§ **Your instructions**
Return the data below in full. Keep each character unchanged.

§ **Dataset extract**
Lemma targets_file :
  (if opt_value opts "targets" =s "" then Targets s else FieldsFunc (opt_value opts "targets") target_sep)
  = match m !! "TARGETS" with Some v => FieldsFunc v target_sep | None => Targets s end.
Proof using Hok Hval.
  change "targets" with (option_key "TARGETS"). rewrite opt_value_source by (cbn; tauto). unfold value.
  destruct (m !! "TARGETS") as [v|] eqn:E; [|done]. change (default "" (Some v)) with v. apply value_ne in E; [|done].
  apply eqb_false in E. by rewrite E.
Qed.

(** Laid over a specification, the options give the file's meaning, but for the pin
    of a file that restates its source. *)
Lemma overlay_file :
  overlay opts (opt_or opts "arch" (Arch s)) s =
  (if restates ds s then set_SourceSHA256 (SourceSHA256 s) (meaning m s) else meaning m s).
Proof using Hok Hval Hurl.
  assert (meaning m s = set_SourceSHA256 (source_pin m s) (meaning m s)) as Hm by done.
  assert ((if restates ds s then set_SourceSHA256 (SourceSHA256 s) (meaning m s) else meaning m s)
    = set_SourceSHA256 (if restates ds s then SourceSHA256 s else source_pin m s) (meaning m s)) as ->
    by (by destruct (restates ds s)).
  assert (∀ k old, In k keys → k ≠ "PATCHES" → k ≠ "TOOLCHAIN" →
            opt_or opts (option_key k) old = value m k old) as Hk by (intros; by apply opt_or_key).
  apply Spec_ext; cbn [overlay meaning set_SourceSHA256 set_SourceURL fields
    Base KernelVersion SourceURL SourceSHA256 SourceLocalName SourceDateEpoch ConfigName ExpectName
    BaseMake ApplyPatches HTTPSProxy HTTPProxy NoProxy ToolchainReady Arch CrossCompile Targets
    ProxyCAFile HelperRef NetworkHost IgnoreCache SeedURL SeedRegion SeedPrefix SeedPush].
  all: try match goal with
    | |- opt_or _ ?o _ = value _ ?k _ => apply (Hk k); [cbn; tauto|done|done]
    | |- opt_or _ _ _ = _ => by apply opt_or_other
    | |- opt_or2 _ _ _ _ = _ => unfold opt_or2; by rewrite !(opt_or_other ds Hok)
    | |- opt_flag _ _ _ = switch _ ?k ?on _ =>
        apply (opt_flag_key ds Hok k on); [cbn; tauto|done]
    | |- opt_flag _ _ _ = _ => by apply opt_flag_other
    end; try reflexivity.
  - apply url_file.
  - apply pin_file.
  - apply targets_file.
  - unfold opt_value. rewrite options_of_other by done. by rewrite orb_false_r.
  - rewrite options_of_other by done. by rewrite orb_false_r.
Qed.

Lemma applyOpts_file parse_platform :
  applyOpts parse_platform opts s =
  Ok (if restates ds s then set_SourceSHA256 (SourceSHA256 s) (meaning m s) else meaning m s).
Proof using Hok Hval Hurl.
  apply applyOpts_Ok.
  split; [by apply (opt_flag_key ds Hok "TOOLCHAIN" "ready" true); [cbn; tauto|]|].
  split; [by apply (opt_flag_key ds Hok "PATCHES" "on" true); [cbn; tauto|]|].
  split; [by apply (opt_flag_other ds Hok "seed-push" true)|].
  exists (opt_or opts "arch" (Arch s)). split; [|by rewrite overlay_file].
  unfold target_arch. assert (opt_value opts "platform" = "") as ->; [|done].
  unfold opt_value. by rewrite options_of_other.
Qed.
End agree.

(** C37. A Kernelfile and the command line say the same thing. For every file the
    parser accepts, over a specification whose URL is its version's, the options that
    spell the same directives are accepted and give the same specification - with one
    exception: a file that restates the version or URL already in force and has no
    SHA256 comes out unpinned, where the options keep the pin of that same source. *)
Theorem Kernelfile_options_agree (parse_platform : string → option (string * string))
    (r : string) (s file : Spec) :
  SourceURL s = SourceURLFor (KernelVersion s) → ParseKernelfile r s = Ok file →
  ∃ ds, directives r = Some ds ∧
    if restates ds s
    then applyOpts parse_platform (options_of ds) s = Ok (set_SourceSHA256 (SourceSHA256 s) file) ∧
         SourceSHA256 file = "" ∧ SourceURL file = SourceURL s ∧ KernelVersion file = KernelVersion s
    else applyOpts parse_platform (options_of ds) s = Ok file.
Proof.
  intros Hurl (ds & Hds & _ & Hok & ->)%ParseKernelfile_Ok. pose proof (directives_values r ds Hds) as Hval.
  exists ds. split; [done|]. rewrite (applyOpts_file ds Hok Hval s Hurl parse_platform).
  pose proof (overlay_file ds Hok Hval s Hurl) as Ho.
  destruct (restates ds s) eqn:R; [|done]. split; [done|].
  unfold restates in R. apply andb_true_iff in R as [[Hg Hn%negb_true_iff]%andb_true_iff Hs%negb_true_iff].
  destruct (same_source (options_of ds) (opt_or (options_of ds) "arch" (Arch s)) s Hn) as [Hu Hv].
  rewrite Ho in Hu, Hv. split; [|done]. cbn. unfold source_pin. unfold given in Hs at 1.
  destruct (list_to_map ds !! "SHA256"); [done|]. by rewrite Hg.
Qed.

(** ** The layers and the entry point *)

Section build.
Context (parse_platform : string → option (string * string)).
Context (unmarshal_imports : string → option (list CacheOptionsEntry)).
Context `{Daemon} (opts : options).
Abbreviation layers := (layers parse_platform opts).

§ **Result**
Lemma targets_file :
  (if opt_value opts "targets" =s "" then Targets s else FieldsFunc (opt_value opts "targets") target_sep)
  = match m !! "TARGETS" with Some v => FieldsFunc v target_sep | None => Targets s end.
Proof using Hok Hval.
  change "targets" with (option_key "TARGETS"). rewrite opt_value_source by (cbn; tauto). unfold value.
  destruct (m !! "TARGETS") as [v|] eqn:E; [|done]. change (default "" (Some v)) with v. apply value_ne in E; [|done].
  apply eqb_false in E. by rewrite E.
Qed.

(** Laid over a specification, the options give the file's meaning, but for the pin
    of a file that restates its source. *)
Lemma overlay_file :
  overlay opts (opt_or opts "arch" (Arch s)) s =
  (if restates ds s then set_SourceSHA256 (SourceSHA256 s) (meaning m s) else meaning m s).
Proof using Hok Hval Hurl.
  assert (meaning m s = set_SourceSHA256 (source_pin m s) (meaning m s)) as Hm by done.
  assert ((if restates ds s then set_SourceSHA256 (SourceSHA256 s) (meaning m s) else meaning m s)
    = set_SourceSHA256 (if restates ds s then SourceSHA256 s else source_pin m s) (meaning m s)) as ->
    by (by destruct (restates ds s)).
  assert (∀ k old, In k keys → k ≠ "PATCHES" → k ≠ "TOOLCHAIN" →
            opt_or opts (option_key k) old = value m k old) as Hk by (intros; by apply opt_or_key).
  apply Spec_ext; cbn [overlay meaning set_SourceSHA256 set_SourceURL fields
    Base KernelVersion SourceURL SourceSHA256 SourceLocalName SourceDateEpoch ConfigName ExpectName
    BaseMake ApplyPatches HTTPSProxy HTTPProxy NoProxy ToolchainReady Arch CrossCompile Targets
    ProxyCAFile HelperRef NetworkHost IgnoreCache SeedURL SeedRegion SeedPrefix SeedPush].
  all: try match goal with
    | |- opt_or _ ?o _ = value _ ?k _ => apply (Hk k); [cbn; tauto|done|done]
    | |- opt_or _ _ _ = _ => by apply opt_or_other
    | |- opt_or2 _ _ _ _ = _ => unfold opt_or2; by rewrite !(opt_or_other ds Hok)
    | |- opt_flag _ _ _ = switch _ ?k ?on _ =>
        apply (opt_flag_key ds Hok k on); [cbn; tauto|done]
    | |- opt_flag _ _ _ = _ => by apply opt_flag_other
    end; try reflexivity.
  - apply url_file.
  - apply pin_file.
  - apply targets_file.
  - unfold opt_value. rewrite options_of_other by done. by rewrite orb_false_r.
  - rewrite options_of_other by done. by rewrite orb_false_r.
Qed.

Lemma applyOpts_file parse_platform :
  applyOpts parse_platform opts s =
  Ok (if restates ds s then set_SourceSHA256 (SourceSHA256 s) (meaning m s) else meaning m s).
Proof using Hok Hval Hurl.
  apply applyOpts_Ok.
  split; [by apply (opt_flag_key ds Hok "TOOLCHAIN" "ready" true); [cbn; tauto|]|].
  split; [by apply (opt_flag_key ds Hok "PATCHES" "on" true); [cbn; tauto|]|].
  split; [by apply (opt_flag_other ds Hok "seed-push" true)|].
  exists (opt_or opts "arch" (Arch s)). split; [|by rewrite overlay_file].
  unfold target_arch. assert (opt_value opts "platform" = "") as ->; [|done].
  unfold opt_value. by rewrite options_of_other.
Qed.
End agree.

(** C37. A Kernelfile and the command line say the same thing. For every file the
    parser accepts, over a specification whose URL is its version's, the options that
    spell the same directives are accepted and give the same specification - with one
    exception: a file that restates the version or URL already in force and has no
    SHA256 comes out unpinned, where the options keep the pin of that same source. *)
Theorem Kernelfile_options_agree (parse_platform : string → option (string * string))
    (r : string) (s file : Spec) :
  SourceURL s = SourceURLFor (KernelVersion s) → ParseKernelfile r s = Ok file →
  ∃ ds, directives r = Some ds ∧
    if restates ds s
    then applyOpts parse_platform (options_of ds) s = Ok (set_SourceSHA256 (SourceSHA256 s) file) ∧
         SourceSHA256 file = "" ∧ SourceURL file = SourceURL s ∧ KernelVersion file = KernelVersion s
    else applyOpts parse_platform (options_of ds) s = Ok file.
Proof.
  intros Hurl (ds & Hds & _ & Hok & ->)%ParseKernelfile_Ok. pose proof (directives_values r ds Hds) as Hval.
  exists ds. split; [done|]. rewrite (applyOpts_file ds Hok Hval s Hurl parse_platform).
  pose proof (overlay_file ds Hok Hval s Hurl) as Ho.
  destruct (restates ds s) eqn:R; [|done]. split; [done|].
  unfold restates in R. apply andb_true_iff in R as [[Hg Hn%negb_true_iff]%andb_true_iff Hs%negb_true_iff].
  destruct (same_source (options_of ds) (opt_or (options_of ds) "arch" (Arch s)) s Hn) as [Hu Hv].
  rewrite Ho in Hu, Hv. split; [|done]. cbn. unfold source_pin. unfold given in Hs at 1.
  destruct (list_to_map ds !! "SHA256"); [done|]. by rewrite Hg.
Qed.

(** ** The layers and the entry point *)

Section build.
Context (parse_platform : string → option (string * string)).
Context (unmarshal_imports : string → option (list CacheOptionsEntry)).
Context `{Daemon} (opts : options).
Abbreviation layers := (layers parse_platform opts).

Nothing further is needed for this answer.